O ponto de vista da juventude também foi trazido por Flora Rodrigues, que compõe a Rede Tumulto e a Articulação Nacional de Negras Jovens Feministas. “As negras jovens têm a capacidade de gestar projetos, promover debates, pensar metodologias. É um grande laboratório para fomentar caminhos e incentivar a presença dessas jovens em outras lutas”, declara.
Foi abordado ainda o conceito coletivo de “afroecologia”, trazido por Luíza Cavalcanti, do Sítio Ágatha, que atua a partir de práticas de autogestão, educação popular e agroecologia. O termo refere-se a agroecologia militante a partir de uma perspectiva afrocentrada. “Quando nos olhamos como povo preto e indígena, é importante transcender.
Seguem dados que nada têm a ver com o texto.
(** [recordChainHasher]: the Keccak state is the bytes absorbed so far. *)
Definition chain_Start (previous : Hash) (header : bytes) : bytes := hash_bytes previous ++ header.
Definition chain_Write (state payload : bytes) : bytes := state ++ payload.
Definition chain_SumInto (state : bytes) : Hash := keccak256 state.

Definition set_stream (stream : bytes) (err : option error) (w : Writer) : Writer :=
  MkWriter stream err (w_chain w) (w_hasher w) (w_counts w) (w_recordBytes w)
           (w_fileName w) (w_compression w) (w_closed w).
Definition set_chain (chain : Hash) (hasher : bytes) (w : Writer) : Writer :=
  MkWriter (w_stream w) (w_bufErr w) chain hasher (w_counts w) (w_recordBytes w)
           (w_fileName w) (w_compression w) (w_closed w).
Definition set_counts (c : Counts) (recordBytes : N) (w : Writer) : Writer :=
  MkWriter (w_stream w) (w_bufErr w) (w_chain w) (w_hasher w) c recordBytes
           (w_fileName w) (w_compression w) (w_closed w).
Definition set_closed (w : Writer) : Writer :=
  MkWriter (w_stream w) (w_bufErr w) (w_chain w) (w_hasher w) (w_counts w) (w_recordBytes w)
           (w_fileName w) (w_compression w) true.

(** A call on the [bufio.Writer] with the bytes it adds; the first error of
    the underlying writer is returned by every later call. *)
Definition buffer_Write (data : bytes) : M Writer unit :=
  err ← gets w_bufErr;
  match err with
  | Some e => fail e
  | None =>
      r ← attempt io;
      match r with
      | Ok _ => modify (λ w, set_stream (w_stream w ++ data) None w)
      | Err e => _ ← modify (λ w, set_stream (w_stream w) (Some e) w); fail e
      end
  end.
Definition buffer_Flush : M Writer unit := buffer_Write [].

Definition CountCodeReference : M Writer unit :=
  closed ← gets w_closed;
  _ ← lift (reject_if closed "state record writer is closed");
  modify (λ w, set_counts (count_reference (w_counts w)) (w_recordBytes w) w).

(** The payload loop of [writeRecord]; [fuel] bounds the iterations, each of
    which removes at least one byte. *)
Fixpoint write_chunks (fuel : nat) (payload : bytes) : M Writer unit :=
  match fuel, payload with
  | S fuel', _ :: _ =>
      _ ← poll;
      let chunk := take (N.to_nat ioChunkSize) payload in
      _ ← wrap "write record payload" (buffer_Write chunk);
      _ ← modify (λ w, set_chain (w_chain w) (chain_Write (w_hasher w) chunk) w);
      write_chunks fuel' (drop (N.to_nat ioChunkSize) payload)
  | _, _ => mret ()
  end.

Definition writeRecord (typ : byte) (key subkey payload : bytes) (consensusPayloadBytes : N) : M Writer unit :=
  closed ← gets w_closed;
  _ ← lift (reject_if closed "state record writer is closed");
  _ ← poll;
  _ ← lift (validatePayloadLength typ (blen payload));
  let keyLen := (length key + length subkey)%nat in
  expectedKeyLen ← lift (recordKeyLength typ);
  _ ← lift (reject_if (negb (keyLen =? expectedKeyLen)%nat) "record key has wrong length");
  let header := typ :: key ++ subkey ++ put_uint64 (blen payload) in
  _ ← wrap "write record header" (buffer_Write header);
  _ ← modify (λ w, set_chain (w_chain w) (chain_Start (w_chain w) header) w);
  _ ← write_chunks (length payload) payload;
  _ ← modify (λ w, set_chain (chain_SumInto (w_hasher w)) [] w);
  modify (λ w, set_counts (count_record typ consensusPayloadBytes (w_counts w))
                          (add64 (w_recordBytes w) (blen payload)) w).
A mesma agroecologia que bebe de nós não consegue traduzir nossa ancestralidade e espiritualidade, nossa cultura de viver, vestir, comer e se organiza. Não consegue falar do sagrado das matas. É isso que a gente faz”, conta.
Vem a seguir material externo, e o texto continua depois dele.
Lemma readHeader_calm r tl s :
  record_wf r → r_data (s_reader s) = (record_key r ++ put_uint64 (blen (Payload r))) ++ tl →
  readHeader (Type_ r) s calm =
  (Ok (encode_header r), set_reader (MkReader tl (r_end (s_reader s))) s, calm).
Proof.
  intros Hr Hd. unfold readHeader. rewrite recordKeyLength_wf //. erewrite bind_run; [|reflexivity].
  set (key := record_key r ++ put_uint64 (blen (Payload r))) in *.
  assert (Hl : (length (record_key r) + 8)%nat = length key).
  { unfold key. by rewrite (length_app (record_key r)) length_put_uint64. }
  rewrite Hl. erewrite bind_run; [|apply wrap_ok, readFull_loop_calm; [done|]]; cycle 1.
  { rewrite Hd length_app. lia. }
  rewrite Hd take_app_length drop_app_length. done.
Qed.

Lemma type_not_end r : record_wf r → Type_ r ≠ recordEnd.
Proof.
  intros [Hv _] E. apply validatePayloadLength_ok in Hv as [Hty _]. rewrite E in Hty.
  by destruct Hty as [?|[?|?]].
Qed.

Lemma allocatePayload_ok n s w u s' w' :
  allocatePayload n s w = (Ok u, s', w') →
  s' = set_payloadCap (if s_borrow s && (s_payloadCap s <? n)%nat then n else s_payloadCap s) s.
Proof.
  unfold allocatePayload. intros Hr. mstep Hr. minv.
  destruct (_ && _); minv; [done|]. by destruct s.
Qed.

Lemma allocatePayload_calm n s :
  allocatePayload n s calm =
  (Ok (), set_payloadCap (if s_borrow s && (s_payloadCap s <? n)%nat then n else s_payloadCap s) s, calm).
Proof.
  unfold allocatePayload. erewrite bind_run; [|reflexivity]. destruct (_ && _); [done|]. by destruct s.
Qed.

Lemma readPayload_calm p rest s :
  r_data (s_reader s) = p ++ rest → canon_open (s_canonical s) →
  readPayload (length p) s calm =
  (Ok p, set_schain (s_chain s) (s_hasher s ++ p)
           (set_canonical (canon_append p (s_canonical s))
             (set_reader (MkReader rest (r_end (s_reader s))) s)), calm).
Proof.
  intros Hd Ho. unfold readPayload. rewrite readPayload_loop_calm //.
  - unfold payload_read. by rewrite Hd take_app_length drop_app_length.
  - rewrite Hd length_app. lia.
Qed.

(** A record at the front of the stream is delivered as it is, and the
    canonical writer, the chain and the counters have absorbed it. *)
Lemma Next_record_calm r rest s :
  record_wf r → s_terminated s = false → canon_open (s_canonical s) →
  r_data (s_reader s) = encode_record r ++ rest →
  Next s calm = (Ok (Some r), scanner_after r rest s, calm).
Proof.
  intros Hr Ht Ho Hd. pose proof (type_not_end _ Hr).
  unfold Next. erewrite bind_run; [|reflexivity]. rewrite Ht.
  erewrite bind_run; [|apply poll_calm].
  unfold encode_record, encode_header in Hd. rewrite -!app_assoc -app_comm_cons -!app_assoc in Hd.
  erewrite (bind_run _ _ _ _ (Type_ r)); cycle 1.
  { apply wrap_ok. unfold scanner_ReadByte. erewrite bind_run; [|reflexivity].
    unfold read_byte. rewrite Hd. reflexivity. }
  rewrite bool_decide_eq_false_2 //.
  erewrite bind_run; [|apply (readHeader_calm r (Payload r ++ rest)); [done|by rewrite -app_assoc]].
  rewrite set_reader_idem header_length_field //.
  replace (N.to_nat (blen (Payload r))) with (length (Payload r)) by (unfold blen; lia).
  erewrite bind_run; [|apply lift_ok; split; [apply Hr|done]].
  erewrite bind_run; [|apply allocatePayload_calm].
  erewrite bind_run; [|by apply tee_canonical_calm].
  erewrite bind_run; [|reflexivity].
  erewrite bind_run; [|apply (readPayload_calm (Payload r) rest); [done|by apply canon_open_append]].
  unfold mbind, M_bind, modify, mret, M_ret. rewrite recordFromHeader_encode //.
  unfold scanner_after, chain_step, encode_record. rewrite -canon_append_app (app_assoc (hash_bytes (s_chain s))).
  reflexivity.
Qed.

Lemma readHeader_ok typ s w h s' w' :
  readHeader typ s w = (Ok h, s', w') →
  ∃ keyLen rest tl, recordKeyLength typ = Ok keyLen ∧ length rest = (keyLen + 8)%nat ∧
    h = typ :: rest ∧ r_data (s_reader s) = rest ++ tl ∧
    s' = set_reader (MkReader tl (r_end (s_reader s))) s.
Proof.
  unfold readHeader. intros Hr. minv.
  match goal with Hk : recordKeyLength _ = Ok ?n, Hf : readFull _ _ _ = _ |- _ =>
    apply readFull_loop_ok in Hf as (Hl & -> & ->); [|done]; exists n end.
  eexists _, _. split; [done|]. split; [|split; [reflexivity|split; [|reflexivity]]].
  - rewrite length_take. lia.
  - by rewrite take_drop.
Qed.

Lemma scanner_ReadByte_ok s w b s' w' :
  scanner_ReadByte s w = (Ok b, s', w') →
  ∃ rest, r_data (s_reader s) = b :: rest ∧ s' = set_reader (MkReader rest (r_end (s_reader s))) s.
Proof.
  unfold scanner_ReadByte, read_byte. intros Hr. mstep Hr. minv.
  destruct (r_data (s_reader s)) as [|c rest] eqn:E; minv. eauto.
Qed.

Lemma finishTerminator_ok s w u s' w' :
  finishTerminator s w = (Ok u, s', w') →
  r_data (s_reader s) = [] ∧ error_is EEOF (end_error (s_reader s)) = true ∧
  s' = set_terminated (set_canonical (canon_append [recordEnd] (s_canonical s)) s).
Proof.
  unfold finishTerminator. intros Hr. mstep Hr. minv.
  match goal with Hb : scanner_ReadByte ?x _ = _ |- _ => rename x into s1;
    unfold scanner_ReadByte, gets, lift, modify, mret, M_ret, mbind, M_bind, read_byte in Hb; simpl in Hb; rename Hb into Hb1 end.
  assert (Hc : s1 = set_canonical (canon_append [recordEnd] (s_canonical s)) s).
  { destruct (s_canonical s) as [c|] eqn:E; minv; [|by destruct s; simplify_eq/=].
    unfold canonical_WriteByte in *. destruct (canon_closed c) eqn:Ec; minv.
    by rewrite /canon_append /= Ec. }
  subst s1. cbn [s_reader set_canonical] in Hb1.
  destruct (r_data (s_reader s)); simplify_eq/=; minv.
  destruct (error_is EEOF _) eqn:E; minv. done.
Qed.

(** A delivered record was at the front of the stream, well formed; the end
    is reported only at the terminator, with nothing after it. *)
Lemma Next_ok s w o s' w' :
  s_terminated s = false → Next s w = (Ok o, s', w') →
  match o with
  | Some r => ∃ rest, record_wf r ∧ r_data (s_reader s) = encode_record r ++ rest ∧ s' = scanner_after r rest s
  | None => r_data (s_reader s) = [recordEnd] ∧ error_is EEOF (end_error (s_reader s)) = true ∧
            s' = scanner_terminated s
  end.
Proof.
  intros Ht Hn. unfold Next in Hn. mstep Hn. minv. rewrite Ht in Hn. minv.
  match goal with Hb : scanner_ReadByte _ _ = _ |- _ => apply scanner_ReadByte_ok in Hb as (rest0 & Hd & ->) end.
  rename x into typ. case_bool_decide as Hend; [subst typ; minv|].
  { match goal with Hb : finishTerminator _ _ = _ |- _ => apply finishTerminator_ok in Hb as (Hd' & He & ->) end.
    simpl in *. subst. done. }
  minv.
  match goal with Hb : readHeader _ _ _ = _ |- _ =>
    apply readHeader_ok in Hb as (keyLen & key & tl & Hk & Hl & -> & Hd' & ->) end.
  match goal with Hb : allocatePayload _ _ _ = _ |- _ => apply allocatePayload_ok in Hb as -> end.
  match goal with Hb : tee_canonical _ _ _ = _ |- _ => apply tee_canonical_ok in Hb as [_ ->] end.
  match goal with Hb : readPayload _ _ _ = _ |- _ => apply readPayload_loop_ok in Hb as (Hpl & Hp & ->); [|done] end.
  match goal with p : bytes, Hp : ?p = take _ _ |- _ => rename p into payload end.
  unfold payload_read. cbn [s_reader set_reader set_schain set_canonical set_payloadCap r_data r_end] in *.
  set (len := get_uint64 (drop (length (typ :: key) - 8) (typ :: key))) in *.
  assert (Hpay : N.of_nat (length payload) = len) by (rewrite Hp length_take; lia).
  rewrite -Hp. set (rest := drop (N.to_nat len) tl).
  assert (Htl : tl = payload ++ rest) by (by rewrite Hp take_drop). clearbody rest.
  destruct (recordFromHeader_wf typ key payload keyLen) as (Hwf & Hhd & HP & HT); [done..|].
  set (r := recordFromHeader typ (typ :: key) payload) in *. clearbody r.
  exists rest. split; [done|]. split.
  - unfold encode_record. by rewrite Hhd HP Hd Hd' Htl /= app_assoc.
  - unfold scanner_after, chain_step, encode_record, blen.
    rewrite Hhd HP HT Hpay -canon_append_app (app_assoc (hash_bytes (s_chain s))) -Hpay Nat2N.id.
    reflexivity.
Qed.

End Steps.

(** ** Whole scans *)

(** The counters after a list of records. *)
Definition wire_counts_from (c : WireCounts) (rs : list bundle_record) : WireCounts :=
  foldl (λ c r, wire_addCount (Type_ r) (blen (Payload r)) c) c rs.
Definition wire_counts (rs : list bundle_record) : WireCounts :=
  wire_counts_from (MkWireCounts 0 0 0 0 0) rs.

(** The scanner after the records [rs] and the terminator. *)
Definition scanner_end `{Keccak} (rs : list bundle_record) (s : recordScanner) : recordScanner :=
  MkScanner (s_manifest s) (s_fileSize s) (s_hashed s) (s_raw s)
            (MkReader [] (r_end (s_reader s)))
            (canon_append (encode_records rs ++ [recordEnd]) (s_canonical s))
            (chain_of (s_chain s) rs) []
            (wire_counts_from (s_counts s) rs)
            (foldl (λ cap r, if s_borrow s && (cap <? length (Payload r))%nat then length (Payload r) else cap)
                   (s_payloadCap s) rs)
            (s_borrow s) true.

(** The consumer accepted a record, in some environment or in a calm one. *)
Definition accepts {C} (consume : bundle_record → M C unit) (r : bundle_record) (c c' : C) : Prop :=
  ∃ w w', consume r c w = (Ok (), c', w').
Definition accepts_calm {C} (consume : bundle_record → M C unit) (r : bundle_record) (c c' : C) : Prop :=
  consume r c calm = (Ok (), c', calm).

Section Scans.
Context `{Keccak, HeaderRLP, Zstd}.
Implicit Types (s : recordScanner).

Lemma encode_records_cons r rs : encode_records (r :: rs) = encode_record r ++ encode_records rs.
Proof. reflexivity. Qed.

Lemma encode_record_pos r : (0 < length (encode_record r))%nat.
Proof. unfold encode_record, encode_header. simpl. lia. Qed.

Lemma scanner_end_nil s : s_hasher s = [] → scanner_end [] s = scanner_terminated s.
Proof. intros Hh. unfold scanner_end, scanner_terminated, set_terminated. simpl. by rewrite Hh. Qed.

Lemma scanner_end_cons r rest rs s : scanner_end rs (scanner_after r rest s) = scanner_end (r :: rs) s.
Proof.
  unfold scanner_end, scanner_after.
  cbn [s_manifest s_fileSize s_hashed s_raw s_reader s_canonical s_chain s_hasher s_counts s_payloadCap s_borrow s_terminated r_end].
  rewrite canon_append_app encode_records_cons -app_assoc. done.
Qed.

Lemma scan_loop_ok {C} fuel (consume : bundle_record → M C unit) s c w u s' c' w' :
  s_terminated s = false → s_hasher s = [] →
  scan_loop fuel consume (s, c) w = (Ok u, (s', c'), w') →
  ∃ rs, Forall record_wf rs ∧ r_data (s_reader s) = encode_records rs ++ [recordEnd] ∧
    error_is EEOF (end_error (s_reader s)) = true ∧ s' = scanner_end rs s ∧ steps (accepts consume) rs c c'.
Proof.
  revert s c w. induction fuel as [|fuel IH]; intros s c w Ht Hh Hr; cbn [scan_loop] in Hr; minv.
  match goal with Hn : Next _ _ = _ |- _ => apply Next_ok in Hn; [|done]; rename Hn into HN end.
  cbn [fst snd] in *. destruct x as [r|]; minv.
  - destruct HN as (rest & Hwf & Hd & ->). cbn [fst snd] in *.
    apply IH in Hr as (rs & Hrs & Hd' & He & -> & Hc); [|done|done].
    exists (r :: rs). split; [by constructor|].
    cbn [s_reader scanner_after r_data] in Hd'. rewrite Hd Hd' encode_records_cons app_assoc scanner_end_cons.
    repeat split; [done|]. econstructor; [|done]. eexists _, _. eassumption.
  - destruct HN as (Hd & He & ->). simplify_eq. exists []. rewrite scanner_end_nil //.
    repeat split; [constructor|done..|constructor].
Qed.

Lemma Next_end_calm s :
  s_terminated s = false → canon_open (s_canonical s) →
  r_data (s_reader s) = [recordEnd] → r_end (s_reader s) = None →
  Next s calm = (Ok None, scanner_terminated s, calm).
Proof.
  intros Ht Ho Hd He. unfold Next. erewrite bind_run; [|reflexivity]. rewrite Ht.
  erewrite bind_run; [|apply poll_calm].
  erewrite (bind_run _ _ _ _ recordEnd); cycle 1.
  { apply wrap_ok. unfold scanner_ReadByte. erewrite bind_run; [|reflexivity].
    unfold read_byte. rewrite Hd. reflexivity. }
  rewrite bool_decide_eq_true_2 //. erewrite bind_run; [reflexivity|].
  unfold finishTerminator. erewrite bind_run; [|reflexivity].
  cbn [s_canonical set_reader]. unfold scanner_terminated. rewrite He. destruct s as [??????????? ?]; simpl in *.
  destruct s_canonical0 as [[d b]|]; simpl in Ho; subst; reflexivity.
Qed.

Lemma scan_loop_calm {C} fuel (consume : bundle_record → M C unit) rs s c c' :
  Forall record_wf rs → s_terminated s = false → s_hasher s = [] → canon_open (s_canonical s) →
  r_data (s_reader s) = encode_records rs ++ [recordEnd] → r_end (s_reader s) = None →
  steps (accepts_calm consume) rs c c' →
  (length (encode_records rs) < fuel)%nat →
  scan_loop fuel consume (s, c) calm = (Ok (), (scanner_end rs s, c'), calm).
Proof.
  intros Hrs. revert fuel s c. induction Hrs as [|r rs Hr Hrs IH];
    intros [|fuel] s c Ht Hh Ho Hd He Hc Hf; try lia; cbn [scan_loop for_each] in *.
  - inversion Hc; subst. unfold zoom, mbind, M_bind. cbn [fst]. by rewrite Next_end_calm // scanner_end_nil.
  - inversion Hc as [|? ? ? c1 ? Hc1 Hc2]; subst.
    rewrite encode_records_cons length_app in Hf. rewrite encode_records_cons in Hd.
    pose proof (encode_record_pos r).
    erewrite bind_run; [|apply zoom_ok; eexists; split; [|reflexivity];
      apply (Next_record_calm r (encode_records rs ++ [recordEnd])); [done..|by rewrite Hd -app_assoc]].
    cbn [fst snd]. erewrite bind_run; [|apply wrap_ok, zoom_ok; eexists; split; [exact Hc1|reflexivity]].
    cbn [fst snd].
    rewrite IH //; [by rewrite scanner_end_cons|by apply canon_open_append|lia].
Qed.

End Scans.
Para Aline Lima, coordenadora geral do Instituto Pacs, o objetivo desse encontro é pensar em agendas comuns entre movimentos sociais populares e grupos auto organizados, especialmente na conjuntura de pós-eleições. “É muito importante que esses espaços sejam pensados. Não há a menor dúvida que são nesses espaços que os movimentos criam liga e pensam processos coletivos de luta na busca por justiça social e retomada de direitos retirados no governo atual. Saímos com agendas muito importantes para o próximo ano, que apontam que a luta é coletiva. É impossível pensar um outro modelo de desenvolvimento se a gente não dá voz aos movimentos sociais populares, que é quem tem feito a defesa territorial”, afirma.
Plano Popular Alternativo ao Desenvolvimento
O curso é ainda um espaço de construção coletiva do Plano Popular Alternativo ao Desenvolvimento (PPAD), um plano popular que traz as experiências territoriais de coletivos, grupos e movimentos sociais de todas as regiões do Brasil em uma plataforma virtual colaborativa. Este é um instrumento que visa potencializar, subsidiar, visibilizar e articular alternativas populares e territoriais já existentes. Tais alternativas pautam, de baixo para cima, práticas e visões de mundo desde os seus territórios, suas formas de vida, relações sociais, econômicas, políticas e culturais.
No PPAD, é possível encontrar práticas autogestionárias em agroecologia, agricultura urbana, feminismos, lutas antirracistas, educação e comunicação popular, luta pela terra e pelas águas, economia solidária, arte, cultura e muito mais. A plataforma traz vídeos, fotos, podcasts, reportagens, notícias, artigos, publicações, uma linha do tempo que resgata a memória do processo e um mapa com todos os movimentos, grupos e coletivos que fazem parte.
Essa atividade contou com o apoio da Fundação Rosa Luxemburgo, de Pão para o Mundo, de DKA, do projeto Protagonismo da Sociedade Civil nas Políticas Macroeconômicas, apoiado pela União Europeia.